But as the cancer takes hold, the body does issue an unmistakable distress signal: an overabundance of a protein called mesothelin. The problem is that scientists haven’t yet developed a surefire way to look for this red flag in the course of a standard physical. “The first point of entry would have to be a cheap blood test done with a simple prick,” Maitra says.
That’s exactly what Andraka may have invented: A small dipstick probe that uses just a sixth of a drop of blood appears to be much more accurate than existing approaches and takes five minutes to complete. It’s still preliminary, but drug companies are interested, and word is spreading. “I’ve gotten these Facebook messages asking, ‘Can I have the test?’” Andraka says. “I am heartbroken to say no.”

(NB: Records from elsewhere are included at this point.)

(** The only events of a receive step: [recv] on the descriptor and the
    dispatch of a frame. *)
Definition recv_event (fd : Z) (e : event) : Prop :=
  match e with
  | EvRecv fd' _ _ => fd' = fd
  | EvDispatch _ => True
  | _ => False
  end.

(** A release. *)
Definition free_event (e : event) : Prop :=
  match e with EvFree _ _ => True | _ => False end.

(** The events of the send and receive steps of a connection. *)
Definition io_event (fd : Z) (e : event) : Prop :=
  send_event fd e ∨ recv_event fd e.

(** What every part of a send step keeps: the receive side, well-formed
    cursors, the bytes (sent or still pending, in order), the counter
    invariant. *)
Definition send_step_ok (c c' : spdk_jsonrpc_server_conn) (tr : list event) : Prop :=
  same_recv_side c c' ∧
  Forall wf_request (held c') ∧
  wire (sockfd c) tr ++ pending_bytes c' = pending_bytes c ∧
  Forall (send_event (sockfd c)) tr ∧
  (counter_inv c → counter_inv c' ∧ Forall free_nonneg tr).

(** The contract of the absent parts. *)
Definition platform_ok : Prop :=
  0 ≤ SPDK_JSONRPC_RECV_BUF_SIZE < SIZE_MAX1 ∧
  ∀ b n, parse b = Consumed n → 0 < n ≤ Z.of_nat (length b).

(** Every slot is on exactly one of the two lists. *)
Definition pool_inv (s : spdk_jsonrpc_server) : Prop :=
  length (conns_array s) = SPDK_JSONRPC_MAX_CONNS ∧
  free_conns s ++ conns s ≡ₚ seq 0 SPDK_JSONRPC_MAX_CONNS.

(** The conditions under which a slot may go back to the free list. *)
Definition quiescent (c : spdk_jsonrpc_server_conn) : Prop :=
  closed c = true ∧ outstanding_requests c = 0 ∧
  send_queue c = [] ∧ send_request c = None.

(** A system call of the trace never works on a negative descriptor. *)
Definition fd_valid (e : event) : Prop :=
  match event_fd e with Some fd => 0 ≤ fd | None => True end.

(** A trace without a system call on a negative descriptor and without a
    release below zero. *)
Definition trace_ok (tr : list event) : Prop :=
  Forall fd_valid tr ∧ Forall free_nonneg tr.

(** What holds of every slot between the operations. *)
Definition conn_ok (c : spdk_jsonrpc_server_conn) : Prop :=
  recv_inv c ∧ fd_inv c ∧ counter_inv c ∧ Forall wf_request (held c).

(** A well-formed server: the pool is partitioned and every slot is well
    formed. *)
Definition server_inv (s : spdk_jsonrpc_server) : Prop :=
  pool_inv s ∧ Forall conn_ok (conns_array s).

(** The requests a slot holds name that slot as their connection, so that
    releasing a held request decrements the counter of its holder. *)
Definition owner_ok (i : nat) (c : spdk_jsonrpc_server_conn) : Prop :=
  Forall (λ r, req_conn r = i) (held c).

(** Every slot holds only requests of its own. *)
Definition owned (s : spdk_jsonrpc_server) : Prop :=
  ∀ i c, conns_array s !! i = Some c → owner_ok i c.

(** The dispatcher's side of the contract for a submission: the response
    is well formed and answers a request that was dispatched on its
    connection and not yet answered. *)
Definition counted (r : spdk_jsonrpc_request) (s : spdk_jsonrpc_server) : Prop :=
  wf_request r ∧
  ∀ c, conns_array s !! req_conn r = Some c →
       Z.of_nat (length (held c)) < outstanding_requests c.

End Observations.

(** ** A line-oriented parser and sample data, for concrete runs *)

(** A frame ends at the first line feed; a buffer that starts with 0xff is
    malformed. *)
Fixpoint line_end (b : list byte) : option nat :=
  match b with
  | [] => None
  | x0a :: _ => Some 1%nat
  | _ :: b' => S <$> line_end b'
  end.

Definition line_parse (b : list byte) : parse_result :=
  match b with
  | xff :: _ => Malformed
  | _ => match line_end b with Some n => Consumed (Z.of_nat n) | None => NoFrame end
  end.

Definition line_platform (n : nat) (size : Z) : Platform :=
  {| SPDK_JSONRPC_MAX_CONNS := n; SPDK_JSONRPC_RECV_BUF_SIZE := size; parse := line_parse |}.

(** An open connection on descriptor 5 with an empty 8-byte buffer. *)
Definition sample_conn : spdk_jsonrpc_server_conn :=
  {| sockfd := 5; closed := false; recv_len := 0; recv_buf := replicate 8 x00;
     outstanding_requests := 0; send_queue := []; send_request := None |}.
(** *** What the loader takes from elsewhere

    [float] is Python's; [to_angmom] and [expand_basis] belong to
    [ddft.basissets.base_basisset]. *)
Record externals : Type := {
  py_float : string -> result Q;
  to_angmom : string -> result Z;
  expand_basis :
    list string -> list (list Q) -> list (list Q) -> bool ->
    result (list (list (list Z)) * list (list Q) * list (list Q))
}.

(** [flatten(x)] *)
Definition flatten {A : Type} (x : list (list A)) : list A := concat x.

(** The tuple [(ijks, alphas, coeffs, nelmts)]; [obj_id] is the identity of
    the tuple object, so that "the same object" can be told from "an equal
    one". *)
Record basis_res : Type := {
  obj_id : nat;
  ijks : list (list Z);
  alphas : list Q;
  coeffs : list Q;
  nelmts : list nat
}.

(** The outside world: the files on disk, how many files have been opened
    so far, and the next free object identity. *)
Record world : Type := {
  files : gmap string string;
  nopen : nat;
  next_id : nat
}.

(** A [CGTOBasis] object.  [fnameformat z] is [self.fnameformat % z]. *)
Record CGTOBasis : Type := {
  fnameformat : Z -> string;
  res_memory : gmap Z basis_res
}.

(** [CGTOBasis.__init__]: [res_memory] starts empty. *)
Definition CGTOBasis_init (fmt : Z -> string) : CGTOBasis :=
  {| fnameformat := fmt; res_memory := ∅ |}.

Section Loader.

Variable ext : externals.

(** [[float(s) for s in line.split()]] *)
Fixpoint floats_of (ws : list string) : result (list Q) :=
  match ws with
  | [] => Ok []
  | w :: ws' =>
      let! x := py_float ext w in
      let! xs := floats_of ws' in
      Ok (x :: xs)
  end.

That fateful day in freshman biology class last year, Andraka had a lot on his mind. A close friend of his family had recently died of pancreatic cancer, and Andraka had been reading about the disease. At the same time, he and his father, Steve, a civil engineer, had been using carbon nanotubes to screen compounds in water from the Chesapeake Bay. Andraka had frankly become a little obsessed with the nanotubes, which look to the naked eye like little piles of black dust, but are really tiny cylinders about 1/50,000 the diameter of a human hair that can form microscopic networks. “They have these amazing properties,” Andraka explains. “They are stronger than steel. They conduct electricity better than copper.”
The Science paper he was covertly reading at his desk was about applications for nanotubes. With half an ear, Andraka listened to his biology teacher lecture on antibodies, which bind to particular proteins in the blood. Suddenly, the two ideas collided in his mind. What if he could lace a nanotube network with mesothelin-specific antibodies, then introduce a drop of a pancreatic cancer patient’s blood? The antibodies would bind to the mesothelin and enlarge. These beefed-up molecules would spread the nanotubes farther apart, changing the electrical properties of the network: The more mesothelin present, the more antibodies would bind and grow big, and the weaker the electrical signal would become. Other scientists had recently designed similar tests for breast and prostate cancers, but nobody had addressed pancreatic cancer. “It’s called connecting the dots,” Maitra says.
Andraka wrote up an experimental protocol and e-mailed it to 200 researchers. Only Maitra responded. “It was a very unusual e-mail,” he remembers. “I often don’t get e-mails like this from postdoctoral fellows, let alone high-school freshmen.” He decided to invite Andraka to his lab. To oversee the project, he appointed a gentle postdoctoral chemist, who took the baby-sitting assignment in stride. They expected to see Andraka for perhaps a few weeks over the summer.
Instead, the young scientist worked for seven months, every day after school and often on Saturdays until after midnight, subsisting on hard-boiled eggs and Twix as his mother dozed in the car in a nearby parking garage. He labored through Thanksgiving and Christmas. He spent his 15th birthday in the lab.
Not having finished even freshman biology, he had a lot to learn. He called forceps “tweezers.” He had a nasty run-in with the centrifuge machine, in which a month’s worth of cell culture samples exploded, and Andraka burst into tears.